Stored items from a collection:
· · ·
(** * GPU_Orchestrator: backoff, scheduling strategies and the GPUWorkload
      reconciler, embedded from the Go sources

    - [internal/backoff/backoff.go]: [NextBackoff], [ShouldRetry];
    - [internal/scheduling/strategy.go]: the three [ChooseNode] methods,
      [Factory], [getAvailableGPUs];
    - [controllers/gpuworkload_controller.go]: [Reconcile], [handleDeletion],
      [createJobForWorkload], [requeueWithBackoff] and the helpers.

    Go's [int], [int32], [int64] and [time.Duration] are [Z] with the
    wrap-around written out where the code can reach it; strings are
    [string]; Go maps are [gmap]; slices are lists. *)

From Stdlib Require Import ZArith QArith Qpower Lia Lqa.
From stdpp Require Import base strings gmap list.

Local Open Scope string_scope.

Local Open Scope Z_scope.

(** ** Machine integers *)

Definition wrap (w : Z) (z : Z) : Z :=
  (z + 2 ^ (w - 1)) mod 2 ^ w - 2 ^ (w - 1).

Definition wrap32 : Z -> Z := wrap 32.
Definition wrap64 : Z -> Z := wrap 64.

Definition MinInt64 : Z := - 2 ^ 63.
Definition MaxInt64 : Z := 2 ^ 63 - 1.

Definition int64_range (z : Z) : bool := (MinInt64 <=? z) && (z <=? MaxInt64).

(** ** binary64 arithmetic

    A finite [float64] is a dyadic number [fmant * 2 ^ fexp].  The results of
    [float64(int64)] and of [*] are rounded to 53 significant bits, to
    nearest, ties to even, as IEEE 754 binary64 does.  The exponent is not
    bounded: the values [NextBackoff] handles stay far from overflow, and
    magnitudes below [2 ^ -1022], where binary64 loses precision, are all
    below 1 and convert to the integer 0 either way. *)

Record float64 : Type := Float64 { fmant : Z; fexp : Z }.

(** [m / 2 ^ k] rounded to the nearest integer, ties to the even one. *)
Definition rne (m k : Z) : Z :=
  let q := m / 2 ^ k in
  let r := m mod 2 ^ k in
  let h := 2 ^ (k - 1) in
  if r <? h then q
  else if h <? r then q + 1
  else if Z.even q then q else q + 1.

Definition round53 (x : float64) : float64 :=
  if Z.abs (fmant x) <? 2 ^ 53 then x
  else
    let k := Z.log2 (Z.abs (fmant x)) - 52 in
    Float64 (rne (fmant x) k) (fexp x + k).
· · ·
TASK REQUIREMENTS: All of the data above is to be transcribed without alteration.

REPLY:
(** * GPU_Orchestrator: backoff, scheduling strategies and the GPUWorkload
      reconciler, embedded from the Go sources

    - [internal/backoff/backoff.go]: [NextBackoff], [ShouldRetry];
    - [internal/scheduling/strategy.go]: the three [ChooseNode] methods,
      [Factory], [getAvailableGPUs];
    - [controllers/gpuworkload_controller.go]: [Reconcile], [handleDeletion],
      [createJobForWorkload], [requeueWithBackoff] and the helpers.

    Go's [int], [int32], [int64] and [time.Duration] are [Z] with the
    wrap-around written out where the code can reach it; strings are
    [string]; Go maps are [gmap]; slices are lists. *)

From Stdlib Require Import ZArith QArith Qpower Lia Lqa.
From stdpp Require Import base strings gmap list.

Local Open Scope string_scope.

Local Open Scope Z_scope.

(** ** Machine integers *)

Definition wrap (w : Z) (z : Z) : Z :=
  (z + 2 ^ (w - 1)) mod 2 ^ w - 2 ^ (w - 1).

Definition wrap32 : Z -> Z := wrap 32.
Definition wrap64 : Z -> Z := wrap 64.

Definition MinInt64 : Z := - 2 ^ 63.
Definition MaxInt64 : Z := 2 ^ 63 - 1.

Definition int64_range (z : Z) : bool := (MinInt64 <=? z) && (z <=? MaxInt64).

(** ** binary64 arithmetic

    A finite [float64] is a dyadic number [fmant * 2 ^ fexp].  The results of
    [float64(int64)] and of [*] are rounded to 53 significant bits, to
    nearest, ties to even, as IEEE 754 binary64 does.  The exponent is not
    bounded: the values [NextBackoff] handles stay far from overflow, and
    magnitudes below [2 ^ -1022], where binary64 loses precision, are all
    below 1 and convert to the integer 0 either way. *)

Record float64 : Type := Float64 { fmant : Z; fexp : Z }.

(** [m / 2 ^ k] rounded to the nearest integer, ties to the even one. *)
Definition rne (m k : Z) : Z :=
  let q := m / 2 ^ k in
  let r := m mod 2 ^ k in
  let h := 2 ^ (k - 1) in
  if r <? h then q
  else if h <? r then q + 1
  else if Z.even q then q else q + 1.

Definition round53 (x : float64) : float64 :=
  if Z.abs (fmant x) <? 2 ^ 53 then x
  else
    let k := Z.log2 (Z.abs (fmant x)) - 52 in
    Float64 (rne (fmant x) k) (fexp x + k).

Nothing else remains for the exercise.